Data excerpts
[Start of Attachment]

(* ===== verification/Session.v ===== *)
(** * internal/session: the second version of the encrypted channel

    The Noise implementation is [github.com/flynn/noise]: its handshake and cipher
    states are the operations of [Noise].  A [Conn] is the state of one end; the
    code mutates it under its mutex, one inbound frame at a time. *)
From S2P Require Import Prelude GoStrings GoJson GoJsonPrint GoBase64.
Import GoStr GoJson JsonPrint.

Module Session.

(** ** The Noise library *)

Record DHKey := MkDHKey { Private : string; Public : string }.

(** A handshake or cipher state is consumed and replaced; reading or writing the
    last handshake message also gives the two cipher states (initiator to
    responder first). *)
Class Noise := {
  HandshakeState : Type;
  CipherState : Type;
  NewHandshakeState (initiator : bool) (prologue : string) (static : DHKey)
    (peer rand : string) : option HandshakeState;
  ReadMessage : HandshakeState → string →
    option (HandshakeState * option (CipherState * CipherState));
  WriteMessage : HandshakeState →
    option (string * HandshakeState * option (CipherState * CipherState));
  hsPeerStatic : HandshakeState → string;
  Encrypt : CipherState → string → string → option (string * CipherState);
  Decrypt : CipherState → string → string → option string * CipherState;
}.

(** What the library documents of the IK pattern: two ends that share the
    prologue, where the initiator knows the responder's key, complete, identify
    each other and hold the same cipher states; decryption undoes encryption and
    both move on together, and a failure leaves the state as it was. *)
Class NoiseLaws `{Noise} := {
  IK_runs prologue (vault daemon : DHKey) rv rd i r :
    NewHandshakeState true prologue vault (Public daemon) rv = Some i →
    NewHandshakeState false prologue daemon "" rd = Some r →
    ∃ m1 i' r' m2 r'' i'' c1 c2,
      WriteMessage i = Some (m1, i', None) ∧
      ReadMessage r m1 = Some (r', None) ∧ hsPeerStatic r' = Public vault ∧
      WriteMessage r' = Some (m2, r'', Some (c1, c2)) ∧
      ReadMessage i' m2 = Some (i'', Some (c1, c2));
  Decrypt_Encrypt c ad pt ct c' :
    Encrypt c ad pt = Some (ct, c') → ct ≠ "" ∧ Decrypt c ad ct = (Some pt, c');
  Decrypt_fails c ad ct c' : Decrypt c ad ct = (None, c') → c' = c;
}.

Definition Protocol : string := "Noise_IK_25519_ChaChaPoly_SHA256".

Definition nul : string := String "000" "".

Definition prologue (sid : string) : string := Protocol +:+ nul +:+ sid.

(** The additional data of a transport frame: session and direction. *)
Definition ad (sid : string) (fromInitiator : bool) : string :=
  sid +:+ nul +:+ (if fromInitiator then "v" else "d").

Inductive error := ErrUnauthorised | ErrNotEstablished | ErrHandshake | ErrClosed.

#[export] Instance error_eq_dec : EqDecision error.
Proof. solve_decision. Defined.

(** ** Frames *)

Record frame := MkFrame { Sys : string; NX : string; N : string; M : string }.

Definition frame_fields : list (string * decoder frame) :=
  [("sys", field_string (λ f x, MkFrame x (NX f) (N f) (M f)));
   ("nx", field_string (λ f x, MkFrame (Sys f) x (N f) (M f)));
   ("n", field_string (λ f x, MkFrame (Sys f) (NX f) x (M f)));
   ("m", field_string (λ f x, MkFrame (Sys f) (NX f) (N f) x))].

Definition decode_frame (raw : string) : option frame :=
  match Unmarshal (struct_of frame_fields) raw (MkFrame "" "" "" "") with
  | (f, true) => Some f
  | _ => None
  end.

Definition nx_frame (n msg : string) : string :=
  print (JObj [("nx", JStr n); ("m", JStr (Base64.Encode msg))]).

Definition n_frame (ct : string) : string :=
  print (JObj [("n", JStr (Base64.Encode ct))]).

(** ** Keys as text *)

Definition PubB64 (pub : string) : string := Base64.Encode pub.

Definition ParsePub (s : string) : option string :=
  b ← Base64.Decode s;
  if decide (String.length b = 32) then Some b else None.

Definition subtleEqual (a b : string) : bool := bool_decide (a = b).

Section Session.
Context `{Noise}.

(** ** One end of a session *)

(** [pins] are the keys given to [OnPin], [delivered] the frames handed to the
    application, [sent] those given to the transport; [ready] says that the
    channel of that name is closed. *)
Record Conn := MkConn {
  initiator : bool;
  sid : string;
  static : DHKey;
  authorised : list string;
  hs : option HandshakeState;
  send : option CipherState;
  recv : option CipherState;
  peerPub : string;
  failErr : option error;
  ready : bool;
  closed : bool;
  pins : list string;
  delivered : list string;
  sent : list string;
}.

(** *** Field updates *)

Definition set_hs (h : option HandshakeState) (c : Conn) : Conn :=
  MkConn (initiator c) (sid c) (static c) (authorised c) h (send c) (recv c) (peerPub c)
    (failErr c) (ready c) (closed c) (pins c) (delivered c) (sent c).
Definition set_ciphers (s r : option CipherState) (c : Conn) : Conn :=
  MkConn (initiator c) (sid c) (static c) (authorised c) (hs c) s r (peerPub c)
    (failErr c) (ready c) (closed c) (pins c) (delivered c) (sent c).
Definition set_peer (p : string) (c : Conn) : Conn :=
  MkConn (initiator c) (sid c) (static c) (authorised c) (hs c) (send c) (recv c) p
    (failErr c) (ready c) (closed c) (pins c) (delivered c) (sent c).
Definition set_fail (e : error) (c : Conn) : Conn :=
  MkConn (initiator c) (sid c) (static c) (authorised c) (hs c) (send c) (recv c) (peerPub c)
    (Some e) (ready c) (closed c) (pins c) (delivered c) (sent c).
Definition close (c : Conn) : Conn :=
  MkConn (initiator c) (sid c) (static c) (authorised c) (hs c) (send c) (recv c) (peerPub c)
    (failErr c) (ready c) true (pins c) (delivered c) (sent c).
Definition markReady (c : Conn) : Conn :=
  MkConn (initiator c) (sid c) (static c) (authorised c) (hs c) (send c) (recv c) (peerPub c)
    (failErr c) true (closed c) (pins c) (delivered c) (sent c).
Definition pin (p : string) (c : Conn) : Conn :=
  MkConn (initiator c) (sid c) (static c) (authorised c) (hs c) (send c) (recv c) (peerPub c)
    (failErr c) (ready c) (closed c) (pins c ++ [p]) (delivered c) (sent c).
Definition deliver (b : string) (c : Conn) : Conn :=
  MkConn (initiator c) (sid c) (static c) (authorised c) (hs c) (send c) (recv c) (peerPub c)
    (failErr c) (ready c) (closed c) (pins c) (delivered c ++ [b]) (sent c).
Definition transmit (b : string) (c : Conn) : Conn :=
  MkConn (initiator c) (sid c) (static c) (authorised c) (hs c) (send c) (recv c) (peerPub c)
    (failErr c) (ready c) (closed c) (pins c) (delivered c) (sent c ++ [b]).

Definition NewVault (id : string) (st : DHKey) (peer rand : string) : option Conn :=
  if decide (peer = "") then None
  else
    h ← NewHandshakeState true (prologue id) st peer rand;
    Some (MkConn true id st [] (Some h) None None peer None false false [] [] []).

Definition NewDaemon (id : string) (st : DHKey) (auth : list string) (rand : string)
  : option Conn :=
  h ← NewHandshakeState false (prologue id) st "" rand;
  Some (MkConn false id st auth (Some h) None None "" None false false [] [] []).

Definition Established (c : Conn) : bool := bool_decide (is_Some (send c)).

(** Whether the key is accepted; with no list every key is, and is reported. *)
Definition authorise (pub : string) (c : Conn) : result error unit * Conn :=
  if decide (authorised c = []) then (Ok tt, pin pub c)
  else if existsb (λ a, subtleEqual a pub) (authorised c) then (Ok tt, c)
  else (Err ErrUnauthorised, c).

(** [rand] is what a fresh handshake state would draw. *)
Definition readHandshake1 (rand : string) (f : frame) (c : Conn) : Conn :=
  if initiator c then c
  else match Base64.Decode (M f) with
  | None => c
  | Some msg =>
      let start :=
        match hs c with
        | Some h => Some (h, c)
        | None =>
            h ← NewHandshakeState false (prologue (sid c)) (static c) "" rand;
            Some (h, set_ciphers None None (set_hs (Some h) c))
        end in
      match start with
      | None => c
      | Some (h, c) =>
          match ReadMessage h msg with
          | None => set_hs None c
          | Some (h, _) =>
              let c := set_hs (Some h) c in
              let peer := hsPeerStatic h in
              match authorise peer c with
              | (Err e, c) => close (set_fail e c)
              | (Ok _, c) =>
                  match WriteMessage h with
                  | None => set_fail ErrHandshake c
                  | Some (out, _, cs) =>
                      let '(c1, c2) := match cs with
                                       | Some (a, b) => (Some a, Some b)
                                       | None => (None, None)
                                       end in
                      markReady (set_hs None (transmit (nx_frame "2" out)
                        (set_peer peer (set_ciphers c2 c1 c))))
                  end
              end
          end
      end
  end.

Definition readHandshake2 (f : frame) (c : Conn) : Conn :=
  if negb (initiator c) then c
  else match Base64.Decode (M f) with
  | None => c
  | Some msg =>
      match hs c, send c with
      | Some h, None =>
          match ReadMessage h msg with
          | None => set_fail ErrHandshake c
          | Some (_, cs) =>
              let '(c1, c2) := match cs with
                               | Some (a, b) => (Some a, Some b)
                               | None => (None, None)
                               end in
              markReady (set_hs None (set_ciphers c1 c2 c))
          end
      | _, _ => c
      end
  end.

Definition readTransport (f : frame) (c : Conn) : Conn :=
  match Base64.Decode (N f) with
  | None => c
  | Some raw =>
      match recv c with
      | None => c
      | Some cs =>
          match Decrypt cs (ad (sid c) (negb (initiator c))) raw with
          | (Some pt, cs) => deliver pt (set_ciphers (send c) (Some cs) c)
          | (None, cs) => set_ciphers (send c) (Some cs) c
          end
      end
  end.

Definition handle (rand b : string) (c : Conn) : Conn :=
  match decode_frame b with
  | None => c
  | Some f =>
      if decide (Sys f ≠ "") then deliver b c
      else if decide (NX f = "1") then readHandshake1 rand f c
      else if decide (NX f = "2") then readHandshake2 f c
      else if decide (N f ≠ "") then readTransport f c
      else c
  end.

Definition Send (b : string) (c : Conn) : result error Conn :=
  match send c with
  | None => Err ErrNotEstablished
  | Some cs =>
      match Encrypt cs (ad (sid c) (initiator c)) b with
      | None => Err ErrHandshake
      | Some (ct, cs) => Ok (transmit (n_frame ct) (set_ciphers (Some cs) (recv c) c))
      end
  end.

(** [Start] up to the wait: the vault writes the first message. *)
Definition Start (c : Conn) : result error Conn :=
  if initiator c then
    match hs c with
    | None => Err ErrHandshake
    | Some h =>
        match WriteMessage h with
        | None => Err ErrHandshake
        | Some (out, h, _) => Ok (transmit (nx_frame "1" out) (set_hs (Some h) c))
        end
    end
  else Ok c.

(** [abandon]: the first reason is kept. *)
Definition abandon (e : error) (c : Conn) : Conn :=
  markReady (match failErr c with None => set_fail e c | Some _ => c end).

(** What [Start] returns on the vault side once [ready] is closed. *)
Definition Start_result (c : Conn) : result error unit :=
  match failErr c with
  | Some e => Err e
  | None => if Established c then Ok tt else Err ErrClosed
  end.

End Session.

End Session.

[End of Attachment]

> _TASK DETAILS_
Which lines above run from the one containing "Some (h, _) =>" to the one containing "(out, _, cs) =>"? Give them again exactly, both ends included.

> _RESULT_
          | Some (h, _) =>
              let c := set_hs (Some h) c in
              let peer := hsPeerStatic h in
              match authorise peer c with
              | (Err e, c) => close (set_fail e c)
              | (Ok _, c) =>
                  match WriteMessage h with
                  | None => set_fail ErrHandshake c
                  | Some (out, _, cs) =>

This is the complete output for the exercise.